TCR Cis-Proximity-Guided LAG-3 Suppression of T Cell Activation and Autoimmunity [scRNA-seq]

Therapeutically targeting pathogenic T cells in autoimmune diseases has been challenging. LAG-3, an inhibitory receptor specifically expressed on activated T cells, binds to MHC-II as its canonical ligand. Using artificial antigen-presenting-cells reconstituting cognate or non-cognate peptide-MHC-II, we discovered that MHC-II interaction alone is insufficient for LAG-3's function. Instead, LAG-3's proximity to TCR but not CD4 coreceptor, facilitated by cognate peptide-MHC-II, is crucial in mediating T cell suppression. Mechanistically, LAG-3 forms condensate with TCR signaling component CD3e through its intracellular FSAL motif and disrupts CD3e/Lck association. To enhance LAG-3's proximity to TCR complex, an Fc-attenuated LAG-3/TCR bispecific antibody was generated, transforming LAG-3 antagonists into LAG-3-dependent potent suppressors of both CD4 and CD8 T cells, and alleviating autoimmune symptoms in mouse models.
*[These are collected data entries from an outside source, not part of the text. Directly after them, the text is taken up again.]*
(* ===== verification/InstanceEnds.v ===== *)
(** An instance comes to its end.

    No part of an instance is held for ever, on a driver that keeps the
    promise of [DriverReads] and with clients that do not stall: the adapter by
    AdapterEnds.v, the protocol handler because every command takes bytes that a
    client has sent, of which there are finitely many, the main loop because
    somebody stops the process. *)

From S2P Require Import Prelude Ends Memory CString D2xx MpsseBuffer MpsseAdapter MpsseFaults AdapterEnds.
From S2P Require Import SimDevice Frame HandleFrame ServerFrame Config Whitelist FtdiAdapter XvcProtocol XvcServer TcpServer TcpInvariant Instance InstanceLock InstanceFrame.
From stdpp Require Import strings gmap.
Open Scope Z_scope.

(** ** The protocol handler *)

(** A world in which at most [n] bytes are still to come: a read that brings
    some leaves less, and the other calls do not add to them. *)
Record runs_dry {W} `{Sockets W} (R : Z -> W -> Prop) : Prop := {
  dry_reads : forall n fd k w, R n w -> read_blocks fd k w = false;
  dry_writes : forall n fd d w, R n w -> write_blocks fd d w = false;
  dry_range : forall n w, R n w -> 0 <= n;
  dry_more : forall n m w, R n w -> n <= m -> R m w;
  dry_read : forall n fd k w, R n w -> R n (sock_read fd k w).2;
  dry_some : forall n fd k w r d w', R n w -> sock_read fd k w = ((r, d), w') -> 0 < r -> R (n - 1) w';
  dry_write : forall n fd d w, R n w -> R n (sock_write fd d w).2;
  dry_quickack : forall n fd w, R n w -> R n (sock_quickack fd w)
}.

Section Sockets.
Context {W : Type} `{Sockets W} (R : Z -> W -> Prop) (HR : runs_dry R).

Lemma read_exact_tame n fd k : k < 2 ^ 64 -> tame (R n) (xvc_read_exact fd k).
Proof.
  intros Hk. apply (tame_while _ (fun _ => True) (fun '(len, _) => Z.max 0 len)); [|done|lia].
  intros [len got] _. unfold read_step. destruct (Z.ltb_spec 0 len) as [Hl|].
  2: { intros w Hw. split; [done|exact (dry_quickack R HR n fd w Hw)]. }
  intros w Hw. unfold may_block, mbind, M_bind. rewrite (dry_reads R HR n fd len w Hw). pose proof (dry_read R HR n fd len w Hw) as Hr.
  destruct (sock_read fd len w) as [[r d] w']. destruct (Z.leb_spec r 0); (split; [|done]); [done|]. split; [done|lia].
Qed.

Lemma write_exact_tame n fd buf k : k < 2 ^ 64 -> tame (R n) (xvc_write_exact fd buf k).
Proof.
  intros Hk. apply (tame_while _ (fun _ => True) (fun '(len, _) => Z.max 0 len)); [|done|lia].
  intros [len b] _. unfold write_step. destruct (Z.ltb_spec 0 len) as [Hl|]; [|by apply ends_ret].
  intros w Hw. cbv zeta. unfold may_block, mbind, M_bind. rewrite (dry_writes R HR n fd _ w Hw).
  pose proof (dry_write R HR n fd (take (Z.to_nat len) b) w Hw) as Hr.
  destruct (sock_write fd (take (Z.to_nat len) b) w) as [r w']. destruct (Z.leb_spec r 0); (split; [|done]); [done|]. split; [done|lia].
Qed.
(* ===== verification/Discover.v ===== *)
(** discover_main.c: the discovery tool.

    The files of the tool are texts: the outputs answer what they print.  The
    sequence of answers of [getopt_long] is an argument of [discover_main],
    and so is whether the output file can be created. *)

From S2P Require Import Prelude CString Memory D2xx Config DeviceManager Logging.
From stdpp Require Import strings.
Open Scope Z_scope.

Definition VERSION : string := "1.0.0".

Inductive output_format_t := FORMAT_INI | FORMAT_JSON | FORMAT_YAML.

Record discover_opts := mk_opts {
  output_file : string;
  format : output_format_t;
  opt_base_port : Z;
  opt_verbose : Z;
  opt_quiet : bool
}.
#[export] Instance eta_discover_opts : Eta discover_opts := fun o =>
  mk_opts (output_file o) (format o) (opt_base_port o) (opt_verbose o) (opt_quiet o).

Definition default_opts : discover_opts := mk_opts "" FORMAT_INI DEFAULT_BASE_PORT 0 false.

(** ** The outputs *)

Notation DQ := (Ascii.Ascii false true false false false true false false).

Definition quoted (s : string) : string := (String DQ (s +:+ String DQ ""))%string.

(** [opts.base_port + i] is computed in [int]. *)
Definition port_of (base_port : Z) (i : nat) : exec Z := int_arith (base_port + Z.of_nat i).

(** A loop that prints: the texts of the rounds, one after the other. *)
Fixpoint print_each {A} (f : nat -> A -> exec string) (i : nat) (l : list A) : exec string :=
  match l with
  | [] => Done ""%string
  | x :: l => t ← f i x; r ← print_each f (S i) l; Done (t +:+ r)%string
  end.

Definition json_device (base_port : Z) (count : Z) (i : nat) (dev : hs2_device_t) : exec string :=
  p ← port_of base_port i;
  Done (ln "    {" +:+
    ln ("      " +:+ quoted "instance_id" +:+ ": " +:+ fmt_d (Z.of_nat i + 1)%Z +:+ ",") +:+
    ln ("      " +:+ quoted "port" +:+ ": " +:+ fmt_d p +:+ ",") +:+
    ln ("      " +:+ quoted "manufacturer" +:+ ": " +:+ quoted (manufacturer dev) +:+ ",") +:+
    ln ("      " +:+ quoted "product" +:+ ": " +:+ quoted (product dev) +:+ ",") +:+
    ln ("      " +:+ quoted "serial" +:+ ": " +:+ quoted (serial dev) +:+ ",") +:+
    ln ("      " +:+ quoted "bus_location" +:+ ": " +:+ quoted (bus_location dev)) +:+
    ln ("    }" +:+ if (Z.of_nat i <? count - 1)%Z then "," else ""))%string.

Definition output_json (m : device_manager_t) (base_port : Z) : exec (Z * string) :=
  body ← print_each (json_device base_port (device_count m)) 0 (known m);
  Done (0, ln "{" +:+
    ln ("  " +:+ quoted "version" +:+ ": " +:+ quoted VERSION +:+ ",") +:+
    ln ("  " +:+ quoted "base_port" +:+ ": " +:+ fmt_d base_port +:+ ",") +:+
    ln ("  " +:+ quoted "devices" +:+ ": [") +:+
    body +:+ ln "  ]" +:+ ln "}")%string.

Definition yaml_device (base_port : Z) (count : Z) (i : nat) (dev : hs2_device_t) : exec string :=
  p ← port_of base_port i;
  Done (ln ("  - instance_id: " +:+ fmt_d (Z.of_nat i + 1)%Z) +:+
    ln ("    port: " +:+ fmt_d p) +:+
    ln ("    manufacturer: " +:+ quoted (manufacturer dev)) +:+
    ln ("    product: " +:+ quoted (product dev)) +:+
    ln ("    serial: " +:+ quoted (serial dev)) +:+
    ln ("    bus_location: " +:+ quoted (bus_location dev)) +:+
    (if (Z.of_nat i <? count - 1)%Z then ln "" else ""))%string.

Definition output_yaml (m : device_manager_t) (base_port : Z) : exec (Z * string) :=
  body ← print_each (yaml_device base_port (device_count m)) 0 (known m);
  Done (0, ln "# XVC Server Device Configuration" +:+
    ln ("version: " +:+ quoted VERSION) +:+
    ln ("base_port: " +:+ fmt_d base_port) +:+ ln "" +:+
    ln "devices:" +:+ body)%string.

(** ["%-*s"] *)
Fixpoint spaces (n : nat) : string :=
  match n with O => "" | S n => " " +:+ spaces n end%string.

Definition pad (n : nat) (s : string) : string := (s +:+ spaces (n - String.length s))%string.

Definition ini_mapping (m : device_manager_t) (i : nat) (inst : xvc_instance_config_t) : exec string :=
  dev ← of_option (devices m !! i);
  Done (ln (fmt_d (instance_id inst) +:+ " = " +:+ pad 20 (config_format_device_id (device_id inst) 128).2 +:+
            "  # " +:+ product dev +:+ ": " +:+ manufacturer dev))%string.

Definition ini_settings (i : nat) (inst : xvc_instance_config_t) : exec string :=
  Done (ln (fmt_d (Z.of_nat i + 1)%Z +:+ ":frequency = " +:+ fmt_u DEFAULT_FREQUENCY) +:+
        ln (fmt_d (Z.of_nat i + 1)%Z +:+ ":xvc_buffer_size = " +:+ fmt_d 131088))%string.

Definition ini_alias (i : nat) (inst : xvc_instance_config_t) : exec string :=
  Done (ln (fmt_d (Z.of_nat i + 1)%Z +:+ " = " +:+ alias inst))%string.

Definition output_ini (m : device_manager_t) (base_port : Z) : exec (Z * string) :=
  '(_, config) ← device_manager_generate_config m base_port;
  let insts := take (Z.to_nat (instance_count config)) (instances config) in
  mappings ← print_each (ini_mapping m) 0 insts;
  settings ← print_each ini_settings 0 insts;
  aliases ← print_each ini_alias 0 insts;
  Done (0, ln "# XVC Server Configuration" +:+
    ln ("# Generated by xvc-discover " +:+ VERSION) +:+
    ln "# Edit this file to customize settings" +:+ ln "" +:+
    ln "[instance_management]" +:+
    ln "enabled = true" +:+
    ln ("base_port = " +:+ fmt_d base_port) +:+
    ln ("max_instances = " +:+ fmt_d MAX_INSTANCES) +:+ ln "" +:+
    ln "[instance_mappings]" +:+
    ln "# Format: instance_id = device_id" +:+
    ln "# device_id: SN:serial, BUS:bus-dev, CUSTOM:name, or auto" +:+
    mappings +:+ ln "" +:+
    ln "[instance_settings]" +:+
    ln "# Per-instance settings (format: id:setting = value)" +:+
    settings +:+ ln "" +:+
    ln "[instance_aliases]" +:+
    ln "# Human-readable names for instances" +:+
    aliases +:+ ln "")%string.

(** ** The command line *)

(** An answer of [getopt_long], with its argument. *)
Inductive discover_option :=
  | OptOutput (arg : string)
  | OptFormat (arg : string)
  | OptBasePort (arg : string)
  | OptVerbose
  | OptQuiet
  | OptHelp
  | OptVersion
  | OptUnknown.

Definition format_of (arg : string) : output_format_t :=
  if String.eqb arg "json" then FORMAT_JSON
  else if String.eqb arg "yaml" then FORMAT_YAML
  else FORMAT_INI.

(** [inr] ends the program with its status and what it has printed. *)
Definition print_usage (prog : string) : string :=
  ln ("Usage: " +:+ prog +:+ " [OPTIONS]") +:+ ln "" +:+
  ln "Scan for Digilent HS2 devices and generate configuration." +:+ ln "" +:+
  ln "Options:" +:+
  ln "  -o, --output FILE      Output configuration file (default: stdout)" +:+
  ln "  -f, --format FORMAT    Output format: ini, json, yaml (default: ini)" +:+
  ln ("  -b, --base-port PORT   Base port for instance numbering (default: " +:+ fmt_d DEFAULT_BASE_PORT +:+ ")") +:+
  ln "  -v, --verbose          Enable verbose output" +:+
  ln "  -q, --quiet            Suppress normal output" +:+
  ln "  -h, --help             Display this help message" +:+
  ln "  -V, --version          Display version information".

Definition print_version : string :=
  ln ("xvc-discover version " +:+ VERSION) +:+ ln "Digilent HS2 device discovery tool for XVC Server".

Fixpoint discover_options (prog : string) (args : list discover_option) (o : discover_opts)
  : discover_opts + (Z * string) :=
  match args with
  | [] => inl o
  | OptOutput arg :: args => discover_options prog args (o <| output_file := truncated 256 arg |>)
  | OptFormat arg :: args => discover_options prog args (o <| format := format_of arg |>)
  | OptBasePort arg :: args => discover_options prog args (o <| opt_base_port := atoi arg |>)
  | OptVerbose :: args => discover_options prog args (o <| opt_verbose := opt_verbose o + 1 |>)
  | OptQuiet :: args => discover_options prog args (o <| opt_quiet := true |>)
  | OptHelp :: _ => inr (0, print_usage prog)
  | OptVersion :: _ => inr (0, print_version)
  | OptUnknown :: _ => inr (1, print_usage prog)
  end.

Definition discover_log (o : discover_opts) : log_config_t :=
  mk_log_config (if negb (opt_verbose o =? 0) then XVC_LOG_DEBUG else if opt_quiet o then XVC_LOG_ERROR else XVC_LOG_INFO)
    LOG_TARGET_STDERR "" false true (1 <? opt_verbose o) 0.

(** What the program leaves behind: its status, what it printed and the file. *)
Record discovery := mk_discovery {
  status : Z;
  stdout : string;
  stderr : string;
  written : option (string * string)
}.

Definition no_devices : string :=
  ln "No Digilent HS2 devices detected." +:+
  ln "Please check:" +:+
  ln "  - USB connections" +:+
  ln "  - USB permissions (try running with sudo)" +:+
  ln "  - D2XX driver (FTDI proprietary)".

Definition written_note (file : string) : string :=
  ln "" +:+ ln ("Configuration written to: " +:+ file) +:+
  ln "Edit the configuration file to customize settings, then run:" +:+
  ln ("  sudo xvc-server " +:+ file).

Definition output (o : discover_opts) (m : device_manager_t) : exec (Z * string) :=
  match format o with
  | FORMAT_JSON => output_json m (opt_base_port o)
  | FORMAT_YAML => output_yaml m (opt_base_port o)
  | FORMAT_INI => output_ini m (opt_base_port o)
  end.

Section Discover.
Context {W : Type} `{D2XX W}.
#[local] Abbreviation D := (M (dmstate W)).

(** [can_create]: whether the output file can be created; [g]: the log. *)
Definition discover_run (o : discover_opts) (can_create : bool) (g : log_state) : D (discovery * log_state) :=
  ret ← device_manager_init;
  if ret <? 0 then mret (mk_discovery 1 "" (ln "Failed to initialize device manager") None, g)
  else
    count ← device_manager_scan;
    if count <? 0 then
      _ ← device_manager_shutdown;
      mret (mk_discovery 1 "" (ln "Device scan failed") None, g)
    else if count =? 0 then
      _ ← device_manager_shutdown;
      mret (mk_discovery 0 (if opt_quiet o then "" else no_devices) "" None, g)
    else
      m ← gets dm_mgr;
      let to_file := negb (String.eqb (output_file o) "") in
      let list := if negb (opt_quiet o) && negb to_file
                  then device_manager_print m (negb (opt_verbose o =? 0)) else ""%string in
      if to_file && negb can_create then
        _ ← device_manager_shutdown;
        mret (mk_discovery 1 list (ln ("Cannot open output file: " +:+ output_file o)) None, g)
      else
        '(ret, text) ← lift_exec (output o m);
        _ ← device_manager_shutdown;
        mret (if to_file
              then mk_discovery ret (list +:+ if opt_quiet o then "" else written_note (output_file o)) "" (Some (output_file o, text))
              else mk_discovery ret (list +:+ text) "" None, log_shutdown g).

(** The state of the log is at first that of a fresh process. *)
Definition discover_main (prog : string) (args : list discover_option) (mutex_ok can_create : bool)
  : D (discovery * log_state) :=
  match discover_options prog args default_opts with
  | inr (ret, text) => mret (mk_discovery ret text "" None, log_zero)
  | inl o =>
      let '(_, g) := log_init (discover_log o) mutex_ok false log_zero in
      discover_run o can_create g
  end.
End Discover.

Example discover_example :
  let m := scan_nodes 0 [mk_ft_node 0x04036014 "210A" "HS2"] zero_manager in
  output_yaml m 3000 = Done (0, ln "# XVC Server Device Configuration" +:+ ln ("version: " +:+ quoted "1.0.0") +:+
    ln "base_port: 3000" +:+ ln "" +:+ ln "devices:" +:+ ln "  - instance_id: 1" +:+ ln "    port: 3000" +:+
    ln ("    manufacturer: " +:+ quoted "FTDI") +:+ ln ("    product: " +:+ quoted "HS2") +:+
    ln ("    serial: " +:+ quoted "210A") +:+ ln ("    bus_location: " +:+ quoted "FTDI-0"))%string.
Proof. vm_compute. reflexivity. Qed.
(* ===== verification/DiscoverRefine.v ===== *)
(** The INI output of the discovery tool is read back by the server.

    The text that [output_ini] prints differs from a saved configuration in
    comments only; the lines are compared one by one and the rest is the round
    trip of ConfigRefine.v. *)

From S2P Require Import Prelude CString Config ConfigRefine DeviceManager DeviceRefine Logging Discover.
From S2P Require Import Memory D2xx.
From Stdlib Require Import Ascii.
From stdpp Require Import strings.
Open Scope Z_scope.

(** ** Comments at the end of a line *)

(** Characters that a line of a file can have. *)
Definition text_char (c : ascii) : bool := negb (code c =? 0) && negb (Ascii.eqb c LF).

Lemma c_str_text s : all_chars text_char s = true -> c_str (ln s) = ln s.
Proof.
  unfold ln. induction s as [|c s IH]; [done|]. cbn [all_chars]. intros [H1 H2]%andb_true_iff.
  rewrite app_string_cons. cbn [c_str]. unfold text_char in H1. destruct (code c =? 0); [done|]. by rewrite IH.
Qed.

Lemma line_text c : line_char c = true -> text_char c = true.
Proof. unfold line_char, text_char. rewrite !andb_true_iff. tauto. Qed.

Lemma all_space_spaces n : all_space (spaces n) = true.
Proof. induction n as [|n IH]; [done|]. cbn [spaces]. exact IH. Qed.

Lemma spaces_chars f n : f (Ascii.Ascii false false false false false true false false) = true -> all_chars f (spaces n) = true.
Proof. intros Hf. induction n as [|n IH]; [done|]. cbn [spaces]. rewrite all_chars_app, IH. cbn. by rewrite Hf. Qed.

(** What follows the comment character is trimmed, not lost. *)
Lemma trim_commented s w r : solid s = true ->
  exists r', trim (s +:+ (w +:+ String "#" r))%string = (s +:+ (w +:+ String "#" r'))%string.
Proof.
  intros Hs. unfold trim. rewrite solid_skip by done.
  assert (Hr : exists r', trim_end (String "#" r) = String "#" r').
  { cbn [trim_end all_space isspace]. change (isspace "#") with false. cbn [andb]. by eexists. }
  destruct Hr as [r' Hr]. exists r'. rewrite <- (app_string_assoc s w), <- (app_string_assoc s w _).
  rewrite trim_end_app by (by rewrite Hr). by rewrite Hr.
Qed.

Lemma cut_at_app c a b : all_chars (fun d => negb (Ascii.eqb d c)) a = true -> cut_at c (a +:+ String c b)%string = a.
Proof. intros Ha. unfold cut_at. by rewrite str_chr_app. Qed.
Our findings reveal a unique checkpoint cis-modulatory mechanism and provide potential strategies, distinct from PD-1 agonists and others, for T cell-driven autoimmune diseases that lack effective and well-tolerated immunotherapies. Overall design: To understand transcriptional and population differences in the livers of hepatitis mice treated with PBS or BiTS.